Individual federates can follow different time management frameworks ranging from time-stepped/real-time to event-driven / logical time models. Time Management service offers mechanisms for the federation-wide synchronization of the local clocks, advanced and managed by the individual federates.
Data Distribution Management offers advanced publish / subscribe based communication services via
routing spaces or multi-dimensional hypercube regions in the attribute value space.
In parallel with the first pass prototoype implementation, we are also addressing the issues of more organized software engineering in terms of Common CORBA Services. For example, we intend to use the CORBA Naming Service to provide uniform mapping between the HLA object names and
handles, and we plan to use CORBA Event and Notification Services to support all RTI broadcast/multicast mechanisms. This approach will assure quality of service, scalability and fault-tolerance in the RTI domain by simply inheriting and
re-using these features, already present in the CORBA model.
To be able to run C++ RTI demo examples, we developed a C++ library which: a) provides HLA RTI v1.3 C++ programming interface; and b) it is packaged as a CORBA C++ service and, as such, it can easily cross the language boundaries to access Java CORBA objects that comprise our Java RTI. Our C++ DMSO/CORBA glue library uses public domain OmniORB2.5 as a C++ Object Request Broker to connect RTI Kernel object running in Java based ORB and runs on Windows NT and Sun Solaris 2.5 environments. Through library, user defines the RTIambassador object as usual but in the implementation it actually accesses the OWRTI CORBA service and executes each call on this service. Similarly, user supplied federate ambassador object is managed by a CORBA Object which leaves in the client side and forwards all the call it received from RTI to the user's federate ambassador object.
Figure 6.4:
Top view representation of Object Web RTI: RTI Ambassador is Java CORBA object maintained by JWORB middleware; Federate Ambassador is (typically C++) CORBA object maintained by the backend federate; WebFlow front-ends tools are available for visual authoring of federation configuration.

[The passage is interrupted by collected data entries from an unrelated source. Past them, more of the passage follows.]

(** * Settlement engine of the banker-game score sheet

    A shallow embedding of the computed state of [App]: [totals],
    [debtsByRound], [finalSettlement], [settlementByPerson], [ranking],
    of the handlers that edit the roster and the rounds, and of the
    history rows of [exportExcel], followed by the properties of the
    engine.

    Modelling conventions.
    - A JavaScript number is a binary64 double.  Every finite double is a
      whole multiple of 2^-1074, the smallest positive double: [Fin z] is
      the finite double of value z * 2^-1074, so that the whole amount n
      is [ofInt n = Fin (n * 2^1074)].  The three non-finite doubles are
      separate constructors.  A sum or difference is the exact result
      rounded to 53 significant bits, to nearest and ties to even, and it
      overflows to an infinity from 2^1024 - 2^970 on ([round64]).  The
      two zeros are not told apart: the code never divides, and compares
      with [===], [<] and [>] only.
    - [round.values] is a JavaScript object read by key only, or iterated
      where the iteration order cannot be observed: a [gmap string number].
    - [acc] / [totals] is a JavaScript object whose [Object.entries] order
      is observed by the stable sorts of [finalSettlement]: an association
      list in insertion order, updated in place.  Player ids are the
      strings produced by [uid] (hex digits, a dash, hex digits), which
      are neither array indices nor property names of [Object.prototype]. *)

From stdpp Require Import base strings pretty gmap list fin_maps sorting.
From Stdlib Require Import ZArith Lia.

Local Open Scope Z_scope.

(** ** Numbers *)

Inductive number : Type :=
  | Fin (z : Z)
  | PInf
  | NInf
  | NaN.

#[global] Instance number_eq_dec : EqDecision number.
Proof. solve_decision. Defined.

(** [Number.isFinite] *)
Definition isFinite (v : number) : bool :=
  match v with Fin _ => true | _ => false end.

(** The number of units nearest to [a >= 0] among those with at most 53
    significant bits, ties going to the even significand *)
Definition nearest64 (a : Z) : Z :=
  if decide (a < 2 ^ 53) then a
  else
    let e := Z.log2 a - 52 in
    let q := a / 2 ^ e in
    let r := a mod 2 ^ e in
    let half := 2 ^ (e - 1) in
    if decide (r < half) then q * 2 ^ e
    else if decide (r = half ∧ Z.even q = true) then q * 2 ^ e
    else (q + 1) * 2 ^ e.

(** The least magnitude that rounds to an infinity: 2^1024 - 2^970, in
    units of 2^-1074 *)
Definition overflowAt : Z := 2 ^ 2098 - 2 ^ 2044.

(** The double nearest to [z] units *)
Definition round64 (z : Z) : number :=
  if decide (overflowAt ≤ Z.abs z) then (if decide (0 < z) then PInf else NInf)
  else Fin (Z.sgn z * nearest64 (Z.abs z)).

(** [a + b]: the double nearest to the exact sum; adding zero gives back
    the other operand *)
Definition num_add (a b : number) : number :=
  match a, b with
  | Fin x, Fin y =>
      if decide (y = 0) then Fin x
      else if decide (x = 0) then Fin y
      else round64 (x + y)
  | NaN, _ | _, NaN => NaN
  | PInf, NInf | NInf, PInf => NaN
  | PInf, _ | _, PInf => PInf
  | NInf, _ | _, NInf => NInf
  end.

(** unary [-a] *)
Definition num_neg (a : number) : number :=
  match a with
  | Fin x => Fin (- x)
  | PInf => NInf
  | NInf => PInf
  | NaN => NaN
  end.

(** [a - b] *)
Definition num_sub (a b : number) : number := num_add a (num_neg b).

(** [v > 0] and [v < 0] *)
Definition num_pos (v : number) : bool :=
  match v with Fin z => bool_decide (0 < z) | PInf => true | _ => false end.
Definition num_neg0 (v : number) : bool :=
  match v with Fin z => bool_decide (z < 0) | NInf => true | _ => false end.

(** [Math.min(a, b)] *)
Definition num_min (a b : number) : number :=
  match a, b with
  | NaN, _ | _, NaN => NaN
  | NInf, _ | _, NInf => NInf
  | PInf, v | v, PInf => v
  | Fin x, Fin y => Fin (Z.min x y)
  end.

(** [Math.abs(v)] *)
Definition num_abs (v : number) : number :=
  match v with
  | Fin z => Fin (Z.abs z)
  | PInf | NInf => PInf
  | NaN => NaN
  end.

(** [Number.isFinite(v) ? v : 0], whose result is always finite: the
    units it holds *)
Definition finiteOrZero (v : number) : Z :=
  match v with Fin z => z | _ => 0 end.

(** [o ?? 0] for a property read.  (A [null] entry, which is all that JSON
    persistence keeps of a non-finite number, reads as 0 here and fails
    [Number.isFinite]: it behaves as a missing entry throughout.) *)
Definition orZero (o : option number) : number := default (Fin 0) o.

(** [reduce((s, x) => s + x, 0)] *)
Definition num_sum (l : list number) : number := fold_left num_add l (Fin 0).

(** The double of a whole amount *)
Definition ofInt (n : Z) : number := Fin (n * 2 ^ 1074).

(** ** Data model *)

Module Player.
Record t : Type := mk { id : string; name : string }.
End Player.

Module GameRound.
Record t : Type := mk { id : string; bankerId : string; values : gmap string number }.
End GameRound.

Module DebtItem.
Record t : Type := mk {
  roundIndex : nat;
  bankerId : string;
  fromId : string;
  toId : string;
  amount : number
}.
End DebtItem.

(** The elements of [debtors] and [creditors]: [{ id, amount }] *)
Module Party.
Record t : Type := mk { id : string; amount : number }.
End Party.

(** The elements of [transactions]: [{ fromId, toId, amount }] *)
Module Transaction.
Record t : Type := mk { fromId : string; toId : string; amount : number }.
End Transaction.

(** The elements of [settlementByPerson] *)
Module PersonSettlement.
Record t : Type := mk { personId : string; pay : number; receive : number; net : number }.
End PersonSettlement.

(** ** Insertion-ordered objects ([Record<string, number>])

    An object with the keys that the application writes: ids made by
    [uid].  For such keys the own properties are enumerated in insertion
    order, and a key that was never written reads as [undefined]. *)

(** [o[k]] *)
Fixpoint obj_get {V} (k : string) (o : list (string * V)) : option V :=
  match o with
  | [] => None
  | (k', v) :: o' => if decide (k' = k) then Some v else obj_get k o'
  end.

(** [o[k] = v]: an existing key keeps its place, a new key goes last *)
Fixpoint obj_set {V} (k : string) (v : V) (o : list (string * V)) : list (string * V) :=
  match o with
  | [] => [(k, v)]
  | (k', v') :: o' =>
      if decide (k' = k) then (k, v) :: o' else (k', v') :: obj_set k v o'
  end.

6.2.2 Visual Authoring Tools for HLA Simulations
DMSO has emphasized the need to develop automated tools with open architectures for creating, executing and maintaining HLA simulations and federations. The associated Federation Development Process (FEDEP) guidelines enforce interoperability in the tool space by standardizing a set of Data Interchange Formats (DIF) that are mandatory as input or output streams for the individual HLA tools (Figure 6.5). In consequence, one can envision a high-level user friendly e.g. visual dataflow authoring environment in which specialized tools can be easily assembled interactively in terms of computational graphs with atomic tool components as graph nodes and DIF-compliant communication channels as graph links (Figure 6.6)
Figure 6.5:
DMSO FEDEP Process including databases, authoring, configuration management, runtime and analysis modules.
To provide a natural linkage between DMSO DIF and the emergent Web data interchange format standards to be formulated within the XML framework, we are constructing a trial mapping between FED and XML which, is used in our current generation tools.
In particular, we defined a trial version of HLAML for Federation configuration file definition. We developed two converter programs which read HLAML and produce DIF or HTML file. HLAML is defined via XML DTD (included below) so that we were able to use free XML parsers. Current OWRTI, uses this file format for federation definition files. Our OMBuilder tool discussed in the following also supports the same file formats so that we can develop federations using this tool and import them easily into our HLA RTI framework.